§ **Task description**: Lines with the word "vanillaLinkSystem" are the answer; copy each of them from the data below.

───

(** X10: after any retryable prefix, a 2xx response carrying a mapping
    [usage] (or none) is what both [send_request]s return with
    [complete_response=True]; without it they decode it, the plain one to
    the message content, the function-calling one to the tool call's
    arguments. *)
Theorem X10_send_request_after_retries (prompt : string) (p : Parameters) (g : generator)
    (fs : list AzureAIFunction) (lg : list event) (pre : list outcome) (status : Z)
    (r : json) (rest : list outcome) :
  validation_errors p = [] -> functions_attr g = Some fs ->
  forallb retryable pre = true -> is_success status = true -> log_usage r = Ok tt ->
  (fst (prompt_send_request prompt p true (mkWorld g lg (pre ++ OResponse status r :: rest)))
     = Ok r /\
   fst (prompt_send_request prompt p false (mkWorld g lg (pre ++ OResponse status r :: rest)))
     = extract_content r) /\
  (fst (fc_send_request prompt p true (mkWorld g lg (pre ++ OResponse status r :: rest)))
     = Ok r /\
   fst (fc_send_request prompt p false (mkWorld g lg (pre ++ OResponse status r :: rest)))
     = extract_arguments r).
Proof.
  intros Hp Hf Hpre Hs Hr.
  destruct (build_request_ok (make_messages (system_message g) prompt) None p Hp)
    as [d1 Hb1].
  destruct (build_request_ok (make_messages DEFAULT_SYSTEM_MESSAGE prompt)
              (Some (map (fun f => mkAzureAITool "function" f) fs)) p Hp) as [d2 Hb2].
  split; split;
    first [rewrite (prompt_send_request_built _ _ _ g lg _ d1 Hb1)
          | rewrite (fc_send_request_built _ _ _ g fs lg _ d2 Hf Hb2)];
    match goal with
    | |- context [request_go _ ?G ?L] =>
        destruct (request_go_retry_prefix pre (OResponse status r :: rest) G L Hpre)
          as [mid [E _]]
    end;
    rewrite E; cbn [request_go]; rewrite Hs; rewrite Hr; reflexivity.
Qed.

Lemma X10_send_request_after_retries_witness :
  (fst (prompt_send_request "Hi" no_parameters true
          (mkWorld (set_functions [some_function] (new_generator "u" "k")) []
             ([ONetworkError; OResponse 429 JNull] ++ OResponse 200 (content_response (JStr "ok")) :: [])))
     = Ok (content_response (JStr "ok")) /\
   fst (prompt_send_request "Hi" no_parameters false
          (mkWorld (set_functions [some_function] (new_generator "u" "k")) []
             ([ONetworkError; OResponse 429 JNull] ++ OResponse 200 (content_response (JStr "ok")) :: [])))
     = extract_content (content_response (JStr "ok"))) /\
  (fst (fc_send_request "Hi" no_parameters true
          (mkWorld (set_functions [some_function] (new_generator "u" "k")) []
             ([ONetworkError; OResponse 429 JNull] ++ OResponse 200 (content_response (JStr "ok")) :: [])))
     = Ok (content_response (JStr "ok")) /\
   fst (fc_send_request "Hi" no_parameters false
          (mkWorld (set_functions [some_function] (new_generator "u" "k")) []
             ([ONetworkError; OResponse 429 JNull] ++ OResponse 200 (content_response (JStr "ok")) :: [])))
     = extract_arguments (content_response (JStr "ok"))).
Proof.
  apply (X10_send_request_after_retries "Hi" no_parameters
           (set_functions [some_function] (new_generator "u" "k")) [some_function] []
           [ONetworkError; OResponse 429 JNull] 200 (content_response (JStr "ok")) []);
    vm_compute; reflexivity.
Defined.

───

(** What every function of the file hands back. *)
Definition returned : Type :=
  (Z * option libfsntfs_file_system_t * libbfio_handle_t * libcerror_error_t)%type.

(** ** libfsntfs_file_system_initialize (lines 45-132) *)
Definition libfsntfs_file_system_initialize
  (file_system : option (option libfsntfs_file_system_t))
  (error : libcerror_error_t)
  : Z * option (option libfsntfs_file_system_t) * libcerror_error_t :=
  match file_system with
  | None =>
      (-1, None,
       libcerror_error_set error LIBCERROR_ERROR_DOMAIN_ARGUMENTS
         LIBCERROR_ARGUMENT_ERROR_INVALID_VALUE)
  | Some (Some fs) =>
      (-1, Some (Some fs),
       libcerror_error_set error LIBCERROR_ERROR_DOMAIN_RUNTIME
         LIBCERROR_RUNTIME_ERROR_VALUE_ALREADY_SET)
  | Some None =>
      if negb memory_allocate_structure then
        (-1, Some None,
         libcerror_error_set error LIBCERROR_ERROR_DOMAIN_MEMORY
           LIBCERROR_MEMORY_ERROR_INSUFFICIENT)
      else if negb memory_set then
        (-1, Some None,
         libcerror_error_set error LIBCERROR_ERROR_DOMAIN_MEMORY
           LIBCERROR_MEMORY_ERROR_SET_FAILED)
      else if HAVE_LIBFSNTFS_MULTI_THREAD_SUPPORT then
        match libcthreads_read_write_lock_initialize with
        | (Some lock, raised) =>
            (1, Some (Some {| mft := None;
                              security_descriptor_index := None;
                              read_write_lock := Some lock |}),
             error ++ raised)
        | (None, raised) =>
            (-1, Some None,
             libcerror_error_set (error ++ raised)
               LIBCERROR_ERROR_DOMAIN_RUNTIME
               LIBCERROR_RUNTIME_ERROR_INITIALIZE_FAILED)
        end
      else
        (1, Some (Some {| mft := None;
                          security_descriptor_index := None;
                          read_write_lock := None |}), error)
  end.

───

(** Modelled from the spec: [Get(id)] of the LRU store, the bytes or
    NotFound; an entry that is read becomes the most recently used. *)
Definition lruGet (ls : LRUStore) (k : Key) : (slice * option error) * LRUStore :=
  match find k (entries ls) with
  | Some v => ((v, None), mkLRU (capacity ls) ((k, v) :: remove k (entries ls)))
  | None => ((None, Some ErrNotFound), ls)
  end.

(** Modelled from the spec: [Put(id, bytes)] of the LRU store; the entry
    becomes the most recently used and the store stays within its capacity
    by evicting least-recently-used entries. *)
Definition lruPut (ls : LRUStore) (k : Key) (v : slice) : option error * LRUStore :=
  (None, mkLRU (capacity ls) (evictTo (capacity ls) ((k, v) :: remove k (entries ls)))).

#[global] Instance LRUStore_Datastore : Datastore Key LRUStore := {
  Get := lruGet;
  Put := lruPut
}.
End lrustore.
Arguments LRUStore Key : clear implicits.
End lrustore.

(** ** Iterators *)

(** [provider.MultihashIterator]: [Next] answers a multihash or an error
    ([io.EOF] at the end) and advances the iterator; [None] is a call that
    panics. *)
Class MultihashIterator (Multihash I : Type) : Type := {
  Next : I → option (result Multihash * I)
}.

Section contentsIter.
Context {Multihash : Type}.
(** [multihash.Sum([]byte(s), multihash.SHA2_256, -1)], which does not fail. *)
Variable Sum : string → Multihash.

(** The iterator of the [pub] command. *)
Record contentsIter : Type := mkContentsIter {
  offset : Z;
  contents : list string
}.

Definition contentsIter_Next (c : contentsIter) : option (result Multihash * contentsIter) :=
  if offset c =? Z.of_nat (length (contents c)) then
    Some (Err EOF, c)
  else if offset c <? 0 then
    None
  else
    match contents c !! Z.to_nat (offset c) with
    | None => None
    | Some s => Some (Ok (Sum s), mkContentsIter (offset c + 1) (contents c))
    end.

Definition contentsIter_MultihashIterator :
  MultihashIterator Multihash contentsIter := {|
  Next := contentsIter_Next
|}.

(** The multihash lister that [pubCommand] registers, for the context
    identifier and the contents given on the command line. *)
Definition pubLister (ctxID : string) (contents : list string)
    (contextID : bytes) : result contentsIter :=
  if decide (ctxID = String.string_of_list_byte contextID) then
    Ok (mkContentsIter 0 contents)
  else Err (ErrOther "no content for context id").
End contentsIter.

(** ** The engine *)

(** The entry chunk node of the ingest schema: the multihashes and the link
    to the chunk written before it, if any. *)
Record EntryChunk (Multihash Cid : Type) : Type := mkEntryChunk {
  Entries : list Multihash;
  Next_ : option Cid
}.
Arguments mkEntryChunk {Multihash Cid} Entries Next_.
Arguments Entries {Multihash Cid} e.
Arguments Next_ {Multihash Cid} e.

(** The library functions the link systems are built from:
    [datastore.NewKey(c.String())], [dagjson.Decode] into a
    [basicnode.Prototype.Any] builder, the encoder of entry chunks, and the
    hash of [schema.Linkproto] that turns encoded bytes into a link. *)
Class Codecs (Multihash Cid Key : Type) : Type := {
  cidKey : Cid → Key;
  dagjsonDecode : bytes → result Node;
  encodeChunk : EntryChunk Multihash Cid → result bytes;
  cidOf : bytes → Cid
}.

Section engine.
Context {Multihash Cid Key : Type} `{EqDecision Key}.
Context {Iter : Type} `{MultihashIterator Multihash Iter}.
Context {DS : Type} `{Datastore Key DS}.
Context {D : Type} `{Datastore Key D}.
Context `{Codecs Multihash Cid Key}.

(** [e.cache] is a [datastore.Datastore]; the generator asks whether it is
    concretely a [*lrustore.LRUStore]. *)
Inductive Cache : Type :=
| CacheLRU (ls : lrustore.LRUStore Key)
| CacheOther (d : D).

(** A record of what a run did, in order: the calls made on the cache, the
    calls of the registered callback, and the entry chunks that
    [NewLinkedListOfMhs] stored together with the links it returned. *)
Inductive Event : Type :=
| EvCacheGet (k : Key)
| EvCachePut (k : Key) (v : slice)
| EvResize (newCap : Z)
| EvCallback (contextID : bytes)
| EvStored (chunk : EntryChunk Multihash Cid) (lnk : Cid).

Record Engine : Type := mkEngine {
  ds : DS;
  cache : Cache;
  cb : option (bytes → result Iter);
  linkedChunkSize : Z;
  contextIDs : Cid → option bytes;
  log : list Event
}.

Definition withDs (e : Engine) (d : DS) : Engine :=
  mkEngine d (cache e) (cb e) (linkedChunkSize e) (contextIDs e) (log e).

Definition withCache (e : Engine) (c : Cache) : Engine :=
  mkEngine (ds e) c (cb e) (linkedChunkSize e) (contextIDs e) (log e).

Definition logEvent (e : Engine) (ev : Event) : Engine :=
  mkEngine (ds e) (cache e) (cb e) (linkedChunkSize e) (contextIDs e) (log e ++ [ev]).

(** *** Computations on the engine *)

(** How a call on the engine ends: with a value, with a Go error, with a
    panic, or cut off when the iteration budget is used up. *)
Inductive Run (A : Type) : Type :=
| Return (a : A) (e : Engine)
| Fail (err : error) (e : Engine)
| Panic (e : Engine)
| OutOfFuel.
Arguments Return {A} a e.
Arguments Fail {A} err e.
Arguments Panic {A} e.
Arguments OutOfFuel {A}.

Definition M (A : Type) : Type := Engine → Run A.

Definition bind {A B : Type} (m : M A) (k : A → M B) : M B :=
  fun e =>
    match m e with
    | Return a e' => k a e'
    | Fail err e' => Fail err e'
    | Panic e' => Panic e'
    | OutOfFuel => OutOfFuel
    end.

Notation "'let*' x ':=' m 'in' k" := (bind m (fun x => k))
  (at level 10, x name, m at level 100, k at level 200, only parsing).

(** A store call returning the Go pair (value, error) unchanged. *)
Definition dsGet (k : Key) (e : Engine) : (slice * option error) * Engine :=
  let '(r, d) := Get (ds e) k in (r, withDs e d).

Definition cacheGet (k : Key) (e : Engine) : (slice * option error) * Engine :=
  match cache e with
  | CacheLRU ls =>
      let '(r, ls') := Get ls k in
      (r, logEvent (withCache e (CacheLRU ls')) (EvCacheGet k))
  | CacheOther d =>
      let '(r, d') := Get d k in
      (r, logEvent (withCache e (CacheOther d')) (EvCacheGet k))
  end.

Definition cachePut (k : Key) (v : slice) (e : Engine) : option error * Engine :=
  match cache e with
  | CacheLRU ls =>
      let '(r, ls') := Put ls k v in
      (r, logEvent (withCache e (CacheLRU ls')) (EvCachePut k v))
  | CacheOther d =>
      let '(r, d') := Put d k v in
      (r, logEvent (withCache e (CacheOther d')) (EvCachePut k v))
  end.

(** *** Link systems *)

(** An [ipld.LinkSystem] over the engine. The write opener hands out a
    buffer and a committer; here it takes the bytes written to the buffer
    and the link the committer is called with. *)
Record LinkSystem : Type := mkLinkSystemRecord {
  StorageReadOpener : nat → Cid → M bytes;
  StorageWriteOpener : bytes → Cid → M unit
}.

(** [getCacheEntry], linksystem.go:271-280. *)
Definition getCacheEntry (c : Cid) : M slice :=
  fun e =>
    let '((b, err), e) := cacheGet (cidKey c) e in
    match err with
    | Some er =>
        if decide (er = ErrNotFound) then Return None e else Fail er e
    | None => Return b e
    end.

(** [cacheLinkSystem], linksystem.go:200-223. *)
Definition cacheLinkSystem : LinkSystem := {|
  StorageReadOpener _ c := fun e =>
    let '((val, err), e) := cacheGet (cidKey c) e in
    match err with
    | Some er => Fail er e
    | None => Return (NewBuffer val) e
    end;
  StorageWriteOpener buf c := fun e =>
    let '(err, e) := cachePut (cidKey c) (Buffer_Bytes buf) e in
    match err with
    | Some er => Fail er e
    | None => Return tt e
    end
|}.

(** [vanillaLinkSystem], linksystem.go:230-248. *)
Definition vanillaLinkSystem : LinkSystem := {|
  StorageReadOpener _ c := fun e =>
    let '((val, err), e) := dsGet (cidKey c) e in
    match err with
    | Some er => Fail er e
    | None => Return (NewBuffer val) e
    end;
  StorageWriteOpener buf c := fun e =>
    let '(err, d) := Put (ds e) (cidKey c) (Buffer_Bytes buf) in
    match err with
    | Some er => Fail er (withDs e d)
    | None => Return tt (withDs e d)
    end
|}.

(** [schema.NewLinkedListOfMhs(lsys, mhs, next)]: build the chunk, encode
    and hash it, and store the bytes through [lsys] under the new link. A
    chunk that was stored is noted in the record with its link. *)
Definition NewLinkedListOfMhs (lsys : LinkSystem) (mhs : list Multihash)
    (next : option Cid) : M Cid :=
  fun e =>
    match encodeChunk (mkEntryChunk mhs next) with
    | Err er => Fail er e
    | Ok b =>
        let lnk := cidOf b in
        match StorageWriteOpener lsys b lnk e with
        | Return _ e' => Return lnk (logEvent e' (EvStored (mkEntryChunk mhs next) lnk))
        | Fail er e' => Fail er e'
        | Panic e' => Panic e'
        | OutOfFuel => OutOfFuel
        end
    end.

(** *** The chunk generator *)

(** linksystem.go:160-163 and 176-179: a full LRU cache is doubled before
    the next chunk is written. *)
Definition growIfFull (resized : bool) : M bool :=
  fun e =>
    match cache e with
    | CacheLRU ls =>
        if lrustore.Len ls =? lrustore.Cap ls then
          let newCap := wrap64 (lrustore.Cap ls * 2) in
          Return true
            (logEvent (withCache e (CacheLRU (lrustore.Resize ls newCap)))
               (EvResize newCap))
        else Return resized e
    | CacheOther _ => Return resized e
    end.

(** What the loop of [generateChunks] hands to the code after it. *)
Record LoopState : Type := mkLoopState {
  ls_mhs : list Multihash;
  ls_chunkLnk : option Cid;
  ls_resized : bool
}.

───

§ **Solution for this exercise**:
(** [vanillaLinkSystem], linksystem.go:230-248. *)
Definition vanillaLinkSystem : LinkSystem := {|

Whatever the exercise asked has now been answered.